■ Activity
Output range, inclusive: from the line containing "(list (f64 * f64))" to the line containing "else take (Z.to_nat". Restate those lines from the data below word for word and only those.

■ Stored items
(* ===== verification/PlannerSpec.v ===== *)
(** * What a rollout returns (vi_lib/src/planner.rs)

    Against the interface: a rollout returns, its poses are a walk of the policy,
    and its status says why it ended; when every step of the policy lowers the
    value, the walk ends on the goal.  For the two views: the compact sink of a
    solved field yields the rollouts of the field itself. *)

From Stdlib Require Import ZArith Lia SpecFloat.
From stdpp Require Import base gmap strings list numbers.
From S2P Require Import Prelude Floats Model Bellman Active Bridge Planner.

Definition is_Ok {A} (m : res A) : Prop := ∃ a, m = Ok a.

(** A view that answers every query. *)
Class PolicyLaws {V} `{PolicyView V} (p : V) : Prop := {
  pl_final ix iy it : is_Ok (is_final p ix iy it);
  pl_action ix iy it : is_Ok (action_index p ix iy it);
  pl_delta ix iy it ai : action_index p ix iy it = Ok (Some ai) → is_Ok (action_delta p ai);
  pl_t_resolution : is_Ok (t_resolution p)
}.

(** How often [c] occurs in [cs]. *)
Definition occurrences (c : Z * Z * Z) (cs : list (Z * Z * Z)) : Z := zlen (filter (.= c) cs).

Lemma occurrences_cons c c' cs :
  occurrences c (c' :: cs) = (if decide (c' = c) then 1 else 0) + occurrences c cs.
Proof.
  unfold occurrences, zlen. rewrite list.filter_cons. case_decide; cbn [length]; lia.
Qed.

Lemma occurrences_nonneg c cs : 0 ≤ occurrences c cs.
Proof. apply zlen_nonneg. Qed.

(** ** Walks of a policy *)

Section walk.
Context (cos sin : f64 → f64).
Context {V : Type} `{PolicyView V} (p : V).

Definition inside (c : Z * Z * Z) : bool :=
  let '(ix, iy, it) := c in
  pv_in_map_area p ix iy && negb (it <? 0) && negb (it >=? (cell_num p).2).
--
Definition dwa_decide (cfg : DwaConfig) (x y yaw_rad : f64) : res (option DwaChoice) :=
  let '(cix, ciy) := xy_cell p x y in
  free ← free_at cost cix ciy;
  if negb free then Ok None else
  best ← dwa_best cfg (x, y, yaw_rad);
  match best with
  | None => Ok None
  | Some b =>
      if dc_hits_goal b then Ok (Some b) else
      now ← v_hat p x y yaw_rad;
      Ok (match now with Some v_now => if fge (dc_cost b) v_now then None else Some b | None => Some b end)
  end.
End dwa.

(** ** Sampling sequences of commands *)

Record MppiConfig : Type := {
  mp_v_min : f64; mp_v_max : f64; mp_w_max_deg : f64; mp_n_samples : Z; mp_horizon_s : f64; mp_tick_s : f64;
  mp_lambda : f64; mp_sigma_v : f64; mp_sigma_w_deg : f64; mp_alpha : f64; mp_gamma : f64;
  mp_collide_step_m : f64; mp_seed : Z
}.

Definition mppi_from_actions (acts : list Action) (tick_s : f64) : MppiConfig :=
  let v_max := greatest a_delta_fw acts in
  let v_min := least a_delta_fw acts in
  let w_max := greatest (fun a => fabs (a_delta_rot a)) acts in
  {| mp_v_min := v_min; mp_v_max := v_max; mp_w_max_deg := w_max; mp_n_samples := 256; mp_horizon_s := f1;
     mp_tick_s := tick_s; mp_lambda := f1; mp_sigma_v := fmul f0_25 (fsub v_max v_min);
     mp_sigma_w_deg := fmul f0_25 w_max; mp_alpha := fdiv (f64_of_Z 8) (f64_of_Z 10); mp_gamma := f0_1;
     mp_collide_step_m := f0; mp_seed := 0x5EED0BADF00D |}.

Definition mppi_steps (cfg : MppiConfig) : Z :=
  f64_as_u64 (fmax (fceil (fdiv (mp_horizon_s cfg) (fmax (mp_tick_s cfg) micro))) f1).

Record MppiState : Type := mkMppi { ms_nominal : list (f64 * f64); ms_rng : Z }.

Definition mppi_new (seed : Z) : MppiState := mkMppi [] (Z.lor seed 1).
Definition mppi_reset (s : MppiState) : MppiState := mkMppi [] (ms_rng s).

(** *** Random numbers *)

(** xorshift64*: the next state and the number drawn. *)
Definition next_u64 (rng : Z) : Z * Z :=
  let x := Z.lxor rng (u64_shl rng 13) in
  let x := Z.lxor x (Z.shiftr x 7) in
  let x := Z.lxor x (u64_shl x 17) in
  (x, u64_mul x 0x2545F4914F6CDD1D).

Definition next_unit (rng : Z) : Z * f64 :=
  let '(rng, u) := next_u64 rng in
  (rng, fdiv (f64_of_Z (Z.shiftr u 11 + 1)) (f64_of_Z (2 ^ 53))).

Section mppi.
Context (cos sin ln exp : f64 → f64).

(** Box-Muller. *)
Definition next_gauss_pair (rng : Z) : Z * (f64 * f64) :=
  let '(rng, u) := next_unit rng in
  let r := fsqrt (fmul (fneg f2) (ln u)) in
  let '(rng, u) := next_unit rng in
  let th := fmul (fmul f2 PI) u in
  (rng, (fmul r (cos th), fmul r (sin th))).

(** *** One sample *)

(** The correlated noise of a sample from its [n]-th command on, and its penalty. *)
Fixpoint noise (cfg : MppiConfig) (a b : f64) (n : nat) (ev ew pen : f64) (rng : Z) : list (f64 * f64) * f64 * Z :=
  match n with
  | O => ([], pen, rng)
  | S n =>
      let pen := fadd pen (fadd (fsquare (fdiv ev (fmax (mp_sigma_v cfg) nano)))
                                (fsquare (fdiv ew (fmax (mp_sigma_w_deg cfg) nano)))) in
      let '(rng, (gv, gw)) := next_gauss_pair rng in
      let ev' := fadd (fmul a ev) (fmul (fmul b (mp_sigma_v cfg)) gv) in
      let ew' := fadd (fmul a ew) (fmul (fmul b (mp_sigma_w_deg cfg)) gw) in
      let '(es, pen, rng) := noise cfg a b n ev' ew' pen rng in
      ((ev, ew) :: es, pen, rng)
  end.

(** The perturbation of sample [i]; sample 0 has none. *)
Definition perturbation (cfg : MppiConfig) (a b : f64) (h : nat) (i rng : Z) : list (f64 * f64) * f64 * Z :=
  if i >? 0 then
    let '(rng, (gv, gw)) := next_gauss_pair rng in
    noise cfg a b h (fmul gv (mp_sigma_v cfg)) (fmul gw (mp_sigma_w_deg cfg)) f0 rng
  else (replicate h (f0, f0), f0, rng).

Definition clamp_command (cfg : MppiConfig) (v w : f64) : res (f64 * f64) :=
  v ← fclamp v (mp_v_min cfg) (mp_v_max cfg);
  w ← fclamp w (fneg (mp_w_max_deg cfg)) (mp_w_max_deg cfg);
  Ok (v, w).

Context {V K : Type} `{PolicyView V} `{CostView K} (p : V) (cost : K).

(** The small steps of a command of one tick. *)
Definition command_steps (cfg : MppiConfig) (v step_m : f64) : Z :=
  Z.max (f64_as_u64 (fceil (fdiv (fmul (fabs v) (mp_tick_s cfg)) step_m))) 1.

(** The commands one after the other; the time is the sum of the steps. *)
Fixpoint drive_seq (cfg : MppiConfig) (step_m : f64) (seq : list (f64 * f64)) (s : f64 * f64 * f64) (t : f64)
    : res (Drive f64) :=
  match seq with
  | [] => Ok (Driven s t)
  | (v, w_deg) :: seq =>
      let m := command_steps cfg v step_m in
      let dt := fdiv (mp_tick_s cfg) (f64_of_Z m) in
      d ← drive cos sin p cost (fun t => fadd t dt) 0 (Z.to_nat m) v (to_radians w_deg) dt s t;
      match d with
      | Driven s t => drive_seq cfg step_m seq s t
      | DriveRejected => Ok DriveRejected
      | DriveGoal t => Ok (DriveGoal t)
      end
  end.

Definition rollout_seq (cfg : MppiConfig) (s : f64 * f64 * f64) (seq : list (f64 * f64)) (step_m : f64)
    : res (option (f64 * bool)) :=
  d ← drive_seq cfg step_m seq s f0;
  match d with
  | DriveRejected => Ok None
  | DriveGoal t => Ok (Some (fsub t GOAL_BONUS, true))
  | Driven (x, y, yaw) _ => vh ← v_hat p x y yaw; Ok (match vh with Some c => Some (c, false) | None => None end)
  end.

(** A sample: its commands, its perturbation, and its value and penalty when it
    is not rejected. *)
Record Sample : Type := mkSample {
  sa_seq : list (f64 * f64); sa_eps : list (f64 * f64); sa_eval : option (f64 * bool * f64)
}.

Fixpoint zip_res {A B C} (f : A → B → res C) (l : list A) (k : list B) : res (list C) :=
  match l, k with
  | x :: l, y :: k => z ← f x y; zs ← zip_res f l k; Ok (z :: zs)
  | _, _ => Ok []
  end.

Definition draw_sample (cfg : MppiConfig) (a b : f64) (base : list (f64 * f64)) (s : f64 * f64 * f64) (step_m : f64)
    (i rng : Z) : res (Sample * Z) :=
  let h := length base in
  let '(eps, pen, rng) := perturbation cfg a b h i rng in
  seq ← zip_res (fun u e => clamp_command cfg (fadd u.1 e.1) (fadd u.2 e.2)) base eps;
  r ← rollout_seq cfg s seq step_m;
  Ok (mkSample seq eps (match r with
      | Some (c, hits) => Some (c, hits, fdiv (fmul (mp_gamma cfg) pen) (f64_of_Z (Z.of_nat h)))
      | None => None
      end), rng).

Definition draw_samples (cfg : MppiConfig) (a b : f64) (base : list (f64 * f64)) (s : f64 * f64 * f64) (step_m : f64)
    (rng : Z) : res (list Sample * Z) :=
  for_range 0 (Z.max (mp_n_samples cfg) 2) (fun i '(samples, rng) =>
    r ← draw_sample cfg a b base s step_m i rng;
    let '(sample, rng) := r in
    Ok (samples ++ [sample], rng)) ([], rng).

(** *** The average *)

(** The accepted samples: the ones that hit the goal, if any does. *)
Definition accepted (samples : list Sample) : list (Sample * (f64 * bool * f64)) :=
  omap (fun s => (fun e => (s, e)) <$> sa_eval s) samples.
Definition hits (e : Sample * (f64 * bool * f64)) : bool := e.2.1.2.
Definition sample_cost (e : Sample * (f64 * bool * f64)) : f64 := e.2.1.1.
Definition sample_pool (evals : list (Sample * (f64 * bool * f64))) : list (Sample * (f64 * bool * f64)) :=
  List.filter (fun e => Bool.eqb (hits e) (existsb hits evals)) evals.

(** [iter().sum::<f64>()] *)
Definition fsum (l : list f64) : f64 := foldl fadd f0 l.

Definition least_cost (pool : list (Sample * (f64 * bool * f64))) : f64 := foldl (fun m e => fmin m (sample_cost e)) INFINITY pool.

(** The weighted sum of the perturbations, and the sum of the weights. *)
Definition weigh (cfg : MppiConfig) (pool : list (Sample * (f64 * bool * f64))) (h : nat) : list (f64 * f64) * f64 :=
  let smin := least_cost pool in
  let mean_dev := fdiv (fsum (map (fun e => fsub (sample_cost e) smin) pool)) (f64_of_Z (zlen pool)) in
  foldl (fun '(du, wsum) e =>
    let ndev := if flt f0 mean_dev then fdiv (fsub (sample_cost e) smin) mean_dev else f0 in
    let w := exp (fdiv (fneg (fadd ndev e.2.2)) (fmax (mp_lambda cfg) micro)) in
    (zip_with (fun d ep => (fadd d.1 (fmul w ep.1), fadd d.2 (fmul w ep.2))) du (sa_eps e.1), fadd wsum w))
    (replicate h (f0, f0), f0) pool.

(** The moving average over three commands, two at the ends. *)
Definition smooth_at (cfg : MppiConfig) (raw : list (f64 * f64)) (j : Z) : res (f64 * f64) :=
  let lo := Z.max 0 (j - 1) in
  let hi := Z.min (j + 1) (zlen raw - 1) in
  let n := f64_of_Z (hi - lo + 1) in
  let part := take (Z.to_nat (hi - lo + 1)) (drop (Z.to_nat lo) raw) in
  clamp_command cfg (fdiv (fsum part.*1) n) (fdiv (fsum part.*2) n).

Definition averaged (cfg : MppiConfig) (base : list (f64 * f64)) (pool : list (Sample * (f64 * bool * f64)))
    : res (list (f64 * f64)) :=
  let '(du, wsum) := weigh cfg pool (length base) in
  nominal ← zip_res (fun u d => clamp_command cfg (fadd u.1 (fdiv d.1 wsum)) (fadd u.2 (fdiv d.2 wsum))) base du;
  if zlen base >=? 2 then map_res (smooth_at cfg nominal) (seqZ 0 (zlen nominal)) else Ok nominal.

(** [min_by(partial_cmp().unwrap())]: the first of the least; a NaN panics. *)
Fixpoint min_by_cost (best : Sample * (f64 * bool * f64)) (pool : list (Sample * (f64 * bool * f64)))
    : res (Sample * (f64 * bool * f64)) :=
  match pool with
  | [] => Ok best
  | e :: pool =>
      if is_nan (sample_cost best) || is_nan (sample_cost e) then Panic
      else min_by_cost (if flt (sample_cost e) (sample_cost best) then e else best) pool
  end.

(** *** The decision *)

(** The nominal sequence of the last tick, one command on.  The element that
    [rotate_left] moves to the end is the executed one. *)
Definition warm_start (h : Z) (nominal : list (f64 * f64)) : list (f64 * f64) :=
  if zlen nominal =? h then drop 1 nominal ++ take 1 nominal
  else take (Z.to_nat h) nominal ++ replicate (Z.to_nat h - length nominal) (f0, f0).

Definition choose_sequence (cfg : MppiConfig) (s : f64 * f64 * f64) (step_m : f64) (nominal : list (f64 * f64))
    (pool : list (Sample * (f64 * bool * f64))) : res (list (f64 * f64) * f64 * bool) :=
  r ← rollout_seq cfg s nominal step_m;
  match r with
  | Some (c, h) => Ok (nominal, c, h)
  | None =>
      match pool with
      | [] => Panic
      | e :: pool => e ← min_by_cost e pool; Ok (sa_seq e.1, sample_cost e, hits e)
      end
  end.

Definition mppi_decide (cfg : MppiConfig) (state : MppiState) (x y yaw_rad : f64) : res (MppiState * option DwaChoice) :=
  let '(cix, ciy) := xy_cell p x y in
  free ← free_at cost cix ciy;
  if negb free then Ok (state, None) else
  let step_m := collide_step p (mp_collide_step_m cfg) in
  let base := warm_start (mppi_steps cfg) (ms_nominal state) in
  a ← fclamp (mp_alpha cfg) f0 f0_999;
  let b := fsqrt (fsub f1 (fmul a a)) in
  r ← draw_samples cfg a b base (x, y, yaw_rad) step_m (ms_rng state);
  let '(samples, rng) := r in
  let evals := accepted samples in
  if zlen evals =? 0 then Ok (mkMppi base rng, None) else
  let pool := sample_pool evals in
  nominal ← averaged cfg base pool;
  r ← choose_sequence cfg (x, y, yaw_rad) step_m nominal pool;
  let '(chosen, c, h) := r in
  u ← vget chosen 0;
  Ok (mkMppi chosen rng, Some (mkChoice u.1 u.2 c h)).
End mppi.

■ Response area
    : res (list (f64 * f64)) :=
  let '(du, wsum) := weigh cfg pool (length base) in
  nominal ← zip_res (fun u d => clamp_command cfg (fadd u.1 (fdiv d.1 wsum)) (fadd u.2 (fdiv d.2 wsum))) base du;
  if zlen base >=? 2 then map_res (smooth_at cfg nominal) (seqZ 0 (zlen nominal)) else Ok nominal.

(** [min_by(partial_cmp().unwrap())]: the first of the least; a NaN panics. *)
Fixpoint min_by_cost (best : Sample * (f64 * bool * f64)) (pool : list (Sample * (f64 * bool * f64)))
    : res (Sample * (f64 * bool * f64)) :=
  match pool with
  | [] => Ok best
  | e :: pool =>
      if is_nan (sample_cost best) || is_nan (sample_cost e) then Panic
      else min_by_cost (if flt (sample_cost e) (sample_cost best) then e else best) pool
  end.

(** *** The decision *)

(** The nominal sequence of the last tick, one command on.  The element that
    [rotate_left] moves to the end is the executed one. *)
Definition warm_start (h : Z) (nominal : list (f64 * f64)) : list (f64 * f64) :=
  if zlen nominal =? h then drop 1 nominal ++ take 1 nominal
  else take (Z.to_nat h) nominal ++ replicate (Z.to_nat h - length nominal) (f0, f0).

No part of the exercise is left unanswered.